(THE PROBLEM)
Reading the data below, count the lines that carry the string "Local". Give nothing but the count.

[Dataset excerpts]
__________

(** * BootNVMDriver_STM32L0x3: the NVM (flash) driver of the STM32 bootloader

    The driver of [BootNVMDriver_STM32L0x3.c] talks to the flash controller
    through volatile loads and stores and busy-waits on its status register.
    Each C function is embedded as an interaction tree over the events the
    function performs, in program order: loads and stores of the [FLASH]
    registers, stores to flash, loads from the receive buffer, the masking
    and unmasking of interrupts.  Values of type [uint32_t] and [uint8_t]
    are integers of [Z], with the conversions of the source written out.
    Two semantics are given to these trees: the set of observation traces a
    function can exchange with an arbitrary environment, and a run against
    a simulated flash controller. *)

From Stdlib Require Import ZArith List String Lia Bool Arith.
From ITree Require Import ITree.
Import ITreeNotations.
Import ListNotations.
Local Open Scope Z_scope.
Local Open Scope itree_scope.

(** * Definitions: the driver, its traces and the simulated controller *)

(** ** Machine integers *)

Definition wrap32 (z : Z) : Z := z mod 2 ^ 32.

Definition wrap8 (z : Z) : Z := z mod 2 ^ 8.

(** [(1<<n)] of the source. *)
Definition BIT (n : Z) : Z := Z.shiftl 1 n.

(** ** Events of the driver *)

(** The fields of [FLASH] the driver touches. *)
Variant reg : Set := PEKEYR | PRGKEYR | PECR | SR.

Variant nvmE : Type -> Type :=
| RegRead (r : reg) : nvmE Z                (* volatile load of FLASH->r *)
| RegWrite (r : reg) (v : Z) : nvmE unit    (* volatile store to FLASH->r *)
| MemWrite (addr v : Z) : nvmE unit         (* volatile store of v at addr *)
| BufRead (idx : Z) : nvmE Z                (* Rx_Message_buf[idx], a word *)
| DisableIrq : nvmE unit                    (* __disable_irq() *)
| EnableIrq : nvmE unit                     (* __enable_irq() *)
| Printf (s : string) : nvmE unit
| NvicSetPriority (irqn prio : Z) : nvmE unit
| NvicEnableIrq (irqn : Z) : nvmE unit.

Definition prog := itree nvmE.

(** [FLASH->r |= m] and [FLASH->r &= ~m]: a volatile load followed by a
    volatile store.  [~m] is computed on [int] and converted to [uint32_t]. *)
Definition reg_set_bits (r : reg) (m : Z) : prog unit :=
  v <- ITree.trigger (RegRead r);;
  ITree.trigger (RegWrite r (Z.lor v m)).

Definition reg_clear_bits (r : reg) (m : Z) : prog unit :=
  v <- ITree.trigger (RegRead r);;
  ITree.trigger (RegWrite r (Z.land v (wrap32 (Z.lnot m)))).

(** [while (cond);] with an empty body. *)
Definition while_ (cond : prog bool) : prog unit :=
  ITree.iter (fun _ : unit =>
                b <- cond;;
                Ret (if b then inl tt else inr tt)) tt.

(** The two conditions of the completion wait. *)
Definition sr_busy (s : Z) : bool := Z.land s (BIT 0) =? BIT 0.

Definition sr_eop (s : Z) : bool := Z.land s (BIT 1) =? BIT 1.

(** A loop condition that loads [FLASH->SR] and tests it. *)
Definition poll_sr (test : Z -> bool) : prog bool :=
  s <- ITree.trigger (RegRead SR);; Ret (test s).

Definition poll_busy : prog bool := poll_sr sr_busy.

Definition poll_not_eop : prog bool := poll_sr (fun s => negb (sr_eop s)).

(** The key pairs, as written in the source. *)
Definition PEKEY1 : Z := 0x89ABCDEF.

Definition PEKEY2 : Z := 0x02030405.

Definition PRGKEY1 : Z := 0x8C9DAEBF.

Definition PRGKEY2 : Z := 0x13141516.

(** ** The functions of the driver *)

(** [NVM_Init]: unlock [PECR], disable the end-of-operation interrupt,
    enable the error interrupt, lock again. *)
Definition NVM_Init : prog unit :=
  ITree.trigger (RegWrite PEKEYR PEKEY1);;
  ITree.trigger (RegWrite PEKEYR PEKEY2);;
  reg_clear_bits PECR (BIT 16);;
  reg_set_bits PECR (BIT 17);;
  reg_set_bits PECR (BIT 0).

(** [FLASHErase_Page]: the value stored at the page address is [(uint32_t)0]. *)
Definition FLASHErase_Page (flash_page_addr : Z) : prog unit :=
  ITree.trigger (RegWrite PEKEYR PEKEY1);;
  ITree.trigger (RegWrite PEKEYR PEKEY2);;
  ITree.trigger (RegWrite PRGKEYR PRGKEY1);;
  ITree.trigger (RegWrite PRGKEYR PRGKEY2);;
  reg_set_bits PECR (BIT 9);;
  reg_set_bits PECR (BIT 3);;
  ITree.trigger (MemWrite flash_page_addr 0);;
  while_ poll_busy;;
  while_ poll_not_eop;;
  reg_set_bits SR (BIT 1);;
  reg_set_bits PECR (BIT 0).

(** [FLASHUpd_Word]: the byte-swapped copy of the value is computed only
    under [#ifdef endian_swap] and the store that would use it is commented
    out; the store that remains writes [updated_flash_value] itself. *)
Definition FLASHUpd_Word (flash_word_addr updated_flash_value : Z) : prog unit :=
  ITree.trigger (RegWrite PEKEYR PEKEY1);;
  ITree.trigger (RegWrite PEKEYR PEKEY2);;
  ITree.trigger (RegWrite PRGKEYR PRGKEY1);;
  ITree.trigger (RegWrite PRGKEYR PRGKEY2);;
  ITree.trigger (MemWrite flash_word_addr updated_flash_value);;
  while_ poll_busy;;
  while_ poll_not_eop;;
  reg_set_bits SR (BIT 1);;
  reg_set_bits PECR (BIT 0).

__________

(ANSWER TO THIS EXERCISE)
2